According to Pinal County Superior Court records, Staci Burk filed the lawsuit against Gov. Doug Ducey and Arizona Secretary of State Katie Hobbs as well as county election officials on Dec. 7. Attorneys for the secretary of state filed a motion to dismiss the case on Friday. Several other defendants in the case also announced plans to file motions to dismiss during a hearing in Pinal County Superior Court before Judge Kevin White Friday afternoon.
White has set oral arguments to discuss the dismissal of the case for 1:30 p.m. Monday.
In her 57-page complaint, Burk makes many of the same claims that were recently made in a federal case that was dismissed Wednesday.
That lawsuit included claims that the state’s election system, including several conspiracy theories about Dominion voting machines, had security flaws that allowed election workers and foreign countries to hack the election and swing it in favor of President-elect Joe Biden.

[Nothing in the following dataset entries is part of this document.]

(** The first byte after a value, or the end. *)
Lemma skip_tail pre tail :
  follows_ok tail -> buffer_skip_whitespace (pre ++ tail) (zlen pre) = zlen pre.
Proof.
  destruct tail as [|b tail]; cbn; intros Ht; [rewrite app_nil_r; apply skip_end|].
  apply skip_none. lia.
Qed.

Lemma skip_value pre x d tail :
  clean x -> buffer_skip_whitespace (pre ++ render false d x ++ tail) (zlen pre) = zlen pre.
Proof.
  intros Hc. destruct (render_head x d Hc) as (b & r & -> & Hb). cbn [app].
  apply skip_none. unfold value_head in Hb. lia.
Qed.

Lemma elements_tail_ok l d tail :
  follows_ok (array_sep false (is_nil l) ++ list_body (render false d) (array_sep false) l ++ 93 :: tail).
Proof. destruct l; cbn; tauto. Qed.

Lemma elements_printed l :
  Forall value_printed l -> l <> [] -> forall pre c tail d fuel,
  let body := list_body (render false d) (array_sep false) l in
  bytes (pre ++ c :: body ++ 93 :: tail) -> Forall id (clean <$> l) ->
  forallb (nested_ok d) l = true ->
  2 * (2 + zlen body + zlen tail) <= Z.of_nat fuel ->
  parse_elements fuel (pre ++ c :: body ++ 93 :: tail) (zlen pre) d
  = Ret (Some (l, zlen pre + 1 + zlen body)).
Proof.
  induction 1 as [|x l Hx Hl IH]; intros Hne pre c tail d fuel; [done|]. cbn zeta.
  cbn [list_body fmap list_fmap forallb]. intros Hs [Hcx Hcl]%Forall_cons Hn Hf. bool_prop.
  set (tx := render false d x) in *. set (sep := array_sep false (is_nil l)) in *.
  set (body := list_body (render false d) (array_sep false) l) in *.
  rewrite !zlen_app in Hf. pose proof (zlen_nonneg tx). pose proof (zlen_nonneg body).
  pose proof (zlen_nonneg sep). pose proof (zlen_nonneg tail).
  destruct fuel as [|fuel]; [lia|]. cbn [parse_elements].
  replace (pre ++ c :: (tx ++ sep ++ body) ++ 93 :: tail)
    with ((pre ++ [c]) ++ tx ++ (sep ++ body ++ 93 :: tail)) in *
    by (by rewrite <- !app_assoc).
  assert (zlen (pre ++ [c]) = zlen pre + 1) as Hpc by (by rewrite zlen_app).
  rewrite <- Hpc. subst tx. rewrite skip_value by done.
  rewrite Hx; [|done|done|done|left; apply elements_tail_ok|rewrite !zlen_app, zlen_cons; lia].
  cbn [mbind outcome_bind]. rewrite (app_assoc (pre ++ [c])), <- zlen_app.
  rewrite skip_tail by apply elements_tail_ok. set (pre' := (pre ++ [c]) ++ render false d x) in *.
  destruct l as [|y l].
  - subst sep body. cbn [is_nil array_sep list_body app] in *. rewrite next_is_cursor.
    cbn [mbind outcome_bind Z.eqb Pos.eqb]. do 3 f_equal. subst pre'.
    rewrite zlen_app, Hpc, app_nil_r. lia.
  - subst sep body. cbn [is_nil array_sep] in *. cbn [app]. rewrite next_is_cursor.
    change (44 =? 44) with true. cbn [mbind outcome_bind].
    rewrite IH; [|done| |done|done|unfold zlen in *; cbn [length] in *; lia].
    + cbn [mbind outcome_bind cons_item]. do 3 f_equal. subst pre'.
      rewrite !zlen_app, (zlen_cons 44). change (zlen [c]) with 1. lia.
    + by rewrite app_assoc in Hs.
Qed.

It also includes complaints that poll watchers were unable to adequately monitor the signature verification process in Maricopa County.
The judge in that case dismissed the lawsuit, stating that it did not include a plausible allegation that the systems were hacked. The parties in that lawsuit have stated that they plan to appeal the ruling to the U.S. 9th Circuit Court of Appeals or to the U.S. Supreme Court.
However, Burk also alleges ballot-stuffing in her complaint. She states that a Kenneth Scott Koch from Pinal County told her that a group of people participated in a scheme to remove ballots from a plane at Sky Harbor International Airport in Phoenix and deliver those ballots to an election tabulation center that favored Biden in the state and sent some ballots to Las Vegas via FedEx.
Koch also claims to be a member of the Koch family that is best known for the political activities of the conservative brothers Charles and David Koch.
In a response filed on Friday, attorneys for Hobbs’ office called on White to dismiss the lawsuit outright without further proceedings. They listed numerous problems with the complaint, saying it failed to identify a contested office, failed to state the county Burk lives in, that she filed the lawsuit too late and that she did not provide any facts to back up her claims.
Burk claimed during Friday’s hearing that she was late in filing the lawsuit because she had forwarded the information about election fraud to the governor’s and secretary of state’s offices and was waiting for a response. When she did not receive a response, she said she filed the lawsuit.
During the hearing on Friday, Hobbs’ attorney Roopali Desai said she would be willing to waive oral arguments because she felt Burk’s case was so flawed that White could rule to dismiss it without a hearing.
Burk, who is representing herself, protested and asked White to hold an oral argument hearing.
White agreed to the hearing but reminded all of the parties involved, including Burk, that the hearing would only deal with the issues surrounding a dismissal of the case. It would not discuss allegations of election fraud.
White also agreed to allow the parties to appear telephonically for hearings and set an evidentiary hearing, in case the lawsuit is not dismissed on Monday, for 9 a.m. on Dec. 16.
White also ordered Burk to respond to the motion to dismiss the case by Hobbs’ attorney and produce a list of witnesses, in case the lawsuit moves forward, by 10:30 a.m. on Monday. The defendants in the case have until 10:30 a.m. on Tuesday to release their list of witnesses in response to White’s order.